◆ Problem to solve
The lines wanted run from the first one below through the one with "Hrun. split; reflexivity.". Return them exactly.
┌────────
Lemma lstrip_class_run p s :
  exists run, s = run ++ lstrip_class p s /\ forallb p run = true.
Proof.
  induction s as [|d s (run & Hrun & Hall)]; simpl.
  - exists []. split; reflexivity.
  - destruct (p d) eqn:Hd.
    + exists (d :: run). simpl. rewrite Hd, Hall, <- Hrun. split; reflexivity.
    + exists []. split; reflexivity.
Qed.

(** C9: [clean_question] is idempotent, because what it returns never begins
    with a digit, a dot or white space: it removes exactly the longest
    leading run of such characters. *)
Theorem C9_clean_question_idempotent s :
  clean_question (clean_question s) = clean_question s
  /\ (forall c rest, clean_question s = c :: rest -> heading_char c = false)
  /\ exists run,
       s = run ++ clean_question s /\ forallb heading_char run = true.
Proof.
  unfold clean_question. split; [|split].
  - apply lstrip_class_fixed. intros c rest. apply lstrip_class_head.
  - intros c rest. apply lstrip_class_head.
  - apply lstrip_class_run.
Qed.

(** ** Start-up *)

(** C10: when the module is loaded, the check raises exactly when
    [BUCKET_NAME] is not a key of the environment, and it does so before
    anything is put on the page; when the key is there the check does
    nothing, and start-up goes on with the page set-up and [main]. *)
Theorem C10_bucket_name_check
    (main : E unit) (environ : gmap string string) (w : log) :
  ((exists message, fst (bucket_check environ w) = Raised message)
   <-> "BUCKET_NAME"%string ∉ dom environ)
  /\ bucket_check environ w
     = (if decide ("BUCKET_NAME"%string ∈ dom environ)
        then (Returned tt, w) else (Raised bucket_message, w))
  /\ module_body main environ w
     = (if decide ("BUCKET_NAME"%string ∈ dom environ)
        then main (w ++ page_setup) else (Raised bucket_message, w)).
Proof.
  unfold module_body, then_, bucket_check, raise, lift, ret, emit, page_setup.
  destruct (decide ("BUCKET_NAME"%string ∈ dom environ)) as [Hin|Hout].
  - destruct (decide (environ !! "BUCKET_NAME"%string = None)) as [Hnone|_].
    + apply elem_of_dom in Hin. rewrite Hnone in Hin.
      destruct Hin as [? Hin]. discriminate Hin.
    + simpl. split; [|split].
      * split; [intros [? Heq]; discriminate Heq | intros Hno; contradiction].
      * reflexivity.
      * rewrite <- !app_assoc. reflexivity.
  - destruct (decide (environ !! "BUCKET_NAME"%string = None)) as [_|Hsome].
    + simpl. split; [|split]; try reflexivity.
      split; [intros _; exact Hout | intros _; eexists; reflexivity].
    + exfalso. apply Hout, elem_of_dom.
      destruct (environ !! "BUCKET_NAME"%string) eqn:Heq; [eauto|].
      contradiction.
Qed.

(** * Further properties of [app.py] *)

(** ** [markdown_escape] *)

(** X1: escaping twice is escaping once: the two characters written for a
    markup character are not markup characters themselves. *)
Theorem X1_markdown_escape_idempotent text :
  markdown_escape (markdown_escape text) = markdown_escape text.
Proof.
  apply markdown_escape_plain, markdown_escape_keeps_no_markup_char.
Qed.

(** X2: escaping works character by character: the escape of a
    concatenation is the concatenation of the escapes. *)
Theorem X2_markdown_escape_app text1 text2 :
  markdown_escape (text1 ++ text2)
  = markdown_escape text1 ++ markdown_escape text2.
Proof.
  induction text1 as [|c rest IH]; simpl; [reflexivity|].
  rewrite IH, <- app_assoc. reflexivity.
Qed.

(** X3: the output is longer than the input by one character for each
    markup character of the input. *)
Theorem X3_markdown_escape_length text :
  length (markdown_escape text)
  = (length text + length (List.filter markup_char text))%nat.
Proof.
  induction text as [|c rest IH]; simpl; [reflexivity|].
  rewrite length_app, IH. destruct (markup_char c); simpl; lia.
Qed.

(** X5: the output does not tell the six markup characters apart: a text and
    the same text with every markup character turned into a dollar sign
    have the same escape. *)
Theorem X5_markdown_escape_merges_markup_chars text :
  markdown_escape text
  = markdown_escape (map (fun c => if markup_char c then dollar else c) text).
Proof.
  induction text as [|c rest IH]; simpl; [reflexivity|].
  rewrite <- IH. destruct (markup_char c) eqn:Hc.
  - reflexivity.
  - rewrite Hc. reflexivity.
Qed.

(** ** The style markers *)

(** X22: in either mode the marker determines the text it wraps. *)
Theorem X22_marker_injective fg_color bg_color s1 s2 :
  marker fg_color bg_color s1 = marker fg_color bg_color s2 -> s1 = s2.
Proof.
  unfold marker, markdown_bgcolor, markdown_fgcolor.
  destruct (truthy bg_color); intros Heq;
    repeat (apply app_inv_head in Heq); apply app_inv_tail in Heq; exact Heq.
Qed.

Lemma X22_marker_injective_witness :
  marker None (Some (lit "red")) (lit "fund")
  = marker None (Some (lit "red")) (lit "fund")
  /\ lit "fund" = lit "fund".
Proof.
  split; [reflexivity|].
  exact (X22_marker_injective None (Some (lit "red")) (lit "fund")
           (lit "fund") eq_refl).
Defined.

(** ** [clean_question] and the question box *)

Lemma lstrip_class_run_app p run s :
  forallb p run = true -> lstrip_class p (run ++ s) = lstrip_class p s.
Proof.
  induction run as [|c run IH]; simpl; [reflexivity|].
  destruct (p c); [exact IH | discriminate].
Qed.

Lemma lstrip_class_nil p s :
  lstrip_class p s = [] <-> forallb p s = true.
Proof.
  induction s as [|c s IH]; simpl; [tauto|].
  destruct (p c); simpl; [exact IH|]. split; discriminate.
Qed.

Lemma uint_digits d :
  forallb is_digit (lit (NilEmpty.string_of_uint d)) = true.
Proof. induction d; simpl; try reflexivity; exact IHd. Qed.

Lemma str_of_nat_heading i : forallb heading_char (str_of_nat i) = true.
Proof.
  unfold str_of_nat. generalize (uint_digits (Nat.to_uint i)).
  generalize (lit (NilEmpty.string_of_uint (Nat.to_uint i))).
  intros s. induction s as [|c s IH]; simpl; [reflexivity|].
  unfold heading_char. destruct (is_digit c); simpl; [exact IH|discriminate].
Qed.

Lemma clean_question_numbered i q :
  clean_question (str_of_nat i ++ lit ". " ++ q) = clean_question q.
Proof.
  unfold clean_question.
  rewrite lstrip_class_run_app by apply str_of_nat_heading.
  apply (lstrip_class_run_app heading_char (lit ". ")). reflexivity.
Qed.

(** X6: [clean_question] removes the number that line 216 puts before a
    question, and with it whatever digits, dots and white space the question
    itself begins with. *)
Theorem X6_clean_question_removes_number i q :
  clean_question (str_of_nat i ++ lit ". " ++ q) = clean_question q.
Proof. apply clean_question_numbered. Qed.

Lemma map_imap_ext {A B C} (g : B -> C) (f : nat -> A -> B) (h : A -> C) l :
  (forall i x, g (f i x) = h x) -> map g (imap f l) = map h l.
Proof.
  revert f. induction l as [|x l IH]; intros f Hf; simpl; [reflexivity|].
  rewrite Hf. f_equal. apply IH. intros i y. apply Hf.
Qed.

(** X7: for questions that do not begin with a digit, a dot or white space,
    numbering the options and cleaning them again gives back the first
    option and the questions as they were. *)
Theorem X7_numbered_questions_round_trip questions :
  Forall (fun q => forall c rest, q = c :: rest -> heading_char c = false)
    questions ->
  map clean_question (numbered_questions questions)
  = lit "Ask your question" :: questions.
Proof.
  intros Hq. unfold numbered_questions.
  rewrite (map_imap_ext clean_question _ clean_question)
    by (intros i q; apply clean_question_numbered).
  simpl. f_equal. induction Hq as [|q qs Hhead _ IH]; simpl; [reflexivity|].
  rewrite IH. f_equal. apply lstrip_class_fixed, Hhead.
Qed.

Lemma X7_numbered_questions_witness :
  Forall (fun q => forall c rest, q = c :: rest -> heading_char c = false)
    [lit "What is the expense ratio?"]
  /\ map clean_question
       (numbered_questions [lit "What is the expense ratio?"])
     = lit "Ask your question" :: [lit "What is the expense ratio?"].
Proof.
  assert (Hq : Forall (fun q => forall c rest, q = c :: rest ->
                          heading_char c = false)
                 [lit "What is the expense ratio?"]).
  { constructor; [|constructor].
    intros c rest Heq. injection Heq as <- _. reflexivity. }
  split; [exact Hq|].
  exact (X7_numbered_questions_round_trip
           [lit "What is the expense ratio?"] Hq).
Defined.

(** X8: [clean_question] returns the empty string exactly for the strings
    made of digits, dots and white space only (the empty string among
    them); these are the selections on which [main] returns early. *)
Theorem X8_clean_question_empty s :
  clean_question s = [] <-> forallb heading_char s = true.
Proof. apply lstrip_class_nil. Qed.

Lemma contains_lstrip_class p s c sub :
  p c = false -> contains s (c :: sub) = true ->
  contains (lstrip_class p s) (c :: sub) = true.
Proof.
  intros Hc. induction s as [|x s IH]; [intros H; exact H|].
  intros Hin. cbn [lstrip_class].
  destruct (p x) eqn:Hx; [|exact Hin].
  apply IH. cbn [contains] in Hin.
  apply orb_true_iff in Hin as [Hstart|Hrest]; [|exact Hrest].
  cbn [startswith] in Hstart. apply andb_true_iff in Hstart as [Heq _].
  apply bool_decide_eq_true in Heq. subst x. congruence.
Qed.

(** X10: a numbered question that contains the word [Ask] anywhere cannot be
    asked from the list: the test of line 250 takes it for the first option,
    and the query is made from what is typed into the input box. *)
Theorem X10_question_with_Ask_is_replaced i q typed :
  contains q (lit "Ask") = true ->
  chosen_query (str_of_nat i ++ lit ". " ++ q) typed
  = if no_chars typed then None else Some (str_strip typed).
Proof.
  intros Hask. unfold chosen_query. rewrite clean_question_numbered.
  unfold clean_question.
  assert (Hkept : contains (lstrip_class heading_char q) (lit "Ask") = true)
    by exact (contains_lstrip_class heading_char q "A"%char (lit "sk")
                eq_refl Hask).
  rewrite Hkept. reflexivity.
Qed.

Lemma X10_question_with_Ask_witness :
  contains (lit "What is the Ask price?") (lit "Ask") = true
  /\ chosen_query (str_of_nat 3 ++ lit ". " ++ lit "What is the Ask price?")
       (lit "fees")
     = if no_chars (lit "fees") then None else Some (str_strip (lit "fees")).
Proof.
  split; [reflexivity|].
  exact (X10_question_with_Ask_is_replaced 3 (lit "What is the Ask price?")
           (lit "fees") eq_refl).
Defined.

(** X9: the test for an empty question (line 256) comes before [strip]
    (line 261): when the first option is selected and only white space is
    typed, [main] does not return early and goes on with an empty query. *)
Theorem X9_blank_input_gives_empty_query typed :
  typed <> [] -> forallb is_space typed = true ->
  chosen_query (lit "0. Ask your question") typed = Some [].
Proof.
  intros Hne Hblank. unfold chosen_query.
  change (contains (clean_question (lit "0. Ask your question")) (lit "Ask"))
    with true.
  cbv iota. destruct typed as [|c typed]; [contradiction|].
  cbn [no_chars]. unfold str_strip.
  rewrite (proj2 (lstrip_class_nil is_space (c :: typed)) Hblank).
  reflexivity.
Qed.

Lemma X9_blank_input_witness :
  lit "  " <> [] /\ forallb is_space (lit "  ") = true
  /\ chosen_query (lit "0. Ask your question") (lit "  ") = Some [].
Proof.
  assert (Hne : lit "  " <> []) by discriminate.
  split; [exact Hne|]. split; [reflexivity|].
  exact (X9_blank_input_gives_empty_query (lit "  ") Hne eq_refl).
Defined.

Lemma lstrip_class_suffix p s : exists run, s = run ++ lstrip_class p s.
Proof.
  destruct (lstrip_class_run p s) as (run & Hrun & _). exists run. exact Hrun.
Qed.

Lemma str_strip_ends s c rest :
  (str_strip s = c :: rest -> is_space c = false)
  /\ (str_strip s = rest ++ [c] -> is_space c = false).
Proof.
  unfold str_strip.
  set (inner := lstrip_class is_space s).
  set (outer := lstrip_class is_space (rev inner)).
  split; intros Heq.
  - destruct (lstrip_class_suffix is_space (rev inner)) as (run & Hrun).
    fold outer in Hrun.
    assert (Hinner : inner = rev outer ++ rev run).
    { rewrite <- (rev_involutive inner), Hrun, rev_app_distr. reflexivity. }
    rewrite Heq in Hinner. simpl in Hinner.
    apply (lstrip_class_head is_space s c (rest ++ rev run)). exact Hinner.
  - assert (Houter : outer = c :: rev rest).
    { rewrite <- (rev_involutive outer), Heq, rev_app_distr. reflexivity. }
    apply (lstrip_class_head is_space (rev inner) c (rev rest)). exact Houter.
Qed.

(** X11: a query that [main] goes on with never begins or ends with white
    space. *)
Theorem X11_query_is_stripped selected typed query :
  chosen_query selected typed = Some query ->
  (forall c rest, query = c :: rest -> is_space c = false)
  /\ (forall c rest, query = rest ++ [c] -> is_space c = false).
Proof.
  unfold chosen_query.
  destruct (no_chars _); [discriminate|]. intros Heq. injection Heq as <-.
  split; intros c rest Hq.
  - exact (proj1 (str_strip_ends _ c rest) Hq).
  - exact (proj2 (str_strip_ends _ c rest) Hq).
Qed.

Lemma X11_query_is_stripped_witness :
  chosen_query (lit "1.  What is X? ") [] = Some (lit "What is X?")
  /\ (forall c rest, lit "What is X?" = c :: rest -> is_space c = false)
  /\ (forall c rest, lit "What is X?" = rest ++ [c] -> is_space c = false).
Proof.
  split; [reflexivity|].
  exact (X11_query_is_stripped (lit "1.  What is X? ") []
           (lit "What is X?") eq_refl).
Defined.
└────────
◆ Written answer
Lemma lstrip_class_run p s :
  exists run, s = run ++ lstrip_class p s /\ forallb p run = true.
Proof.
  induction s as [|d s (run & Hrun & Hall)]; simpl.
  - exists []. split; reflexivity.
  - destruct (p d) eqn:Hd.
    + exists (d :: run). simpl. rewrite Hd, Hall, <- Hrun. split; reflexivity.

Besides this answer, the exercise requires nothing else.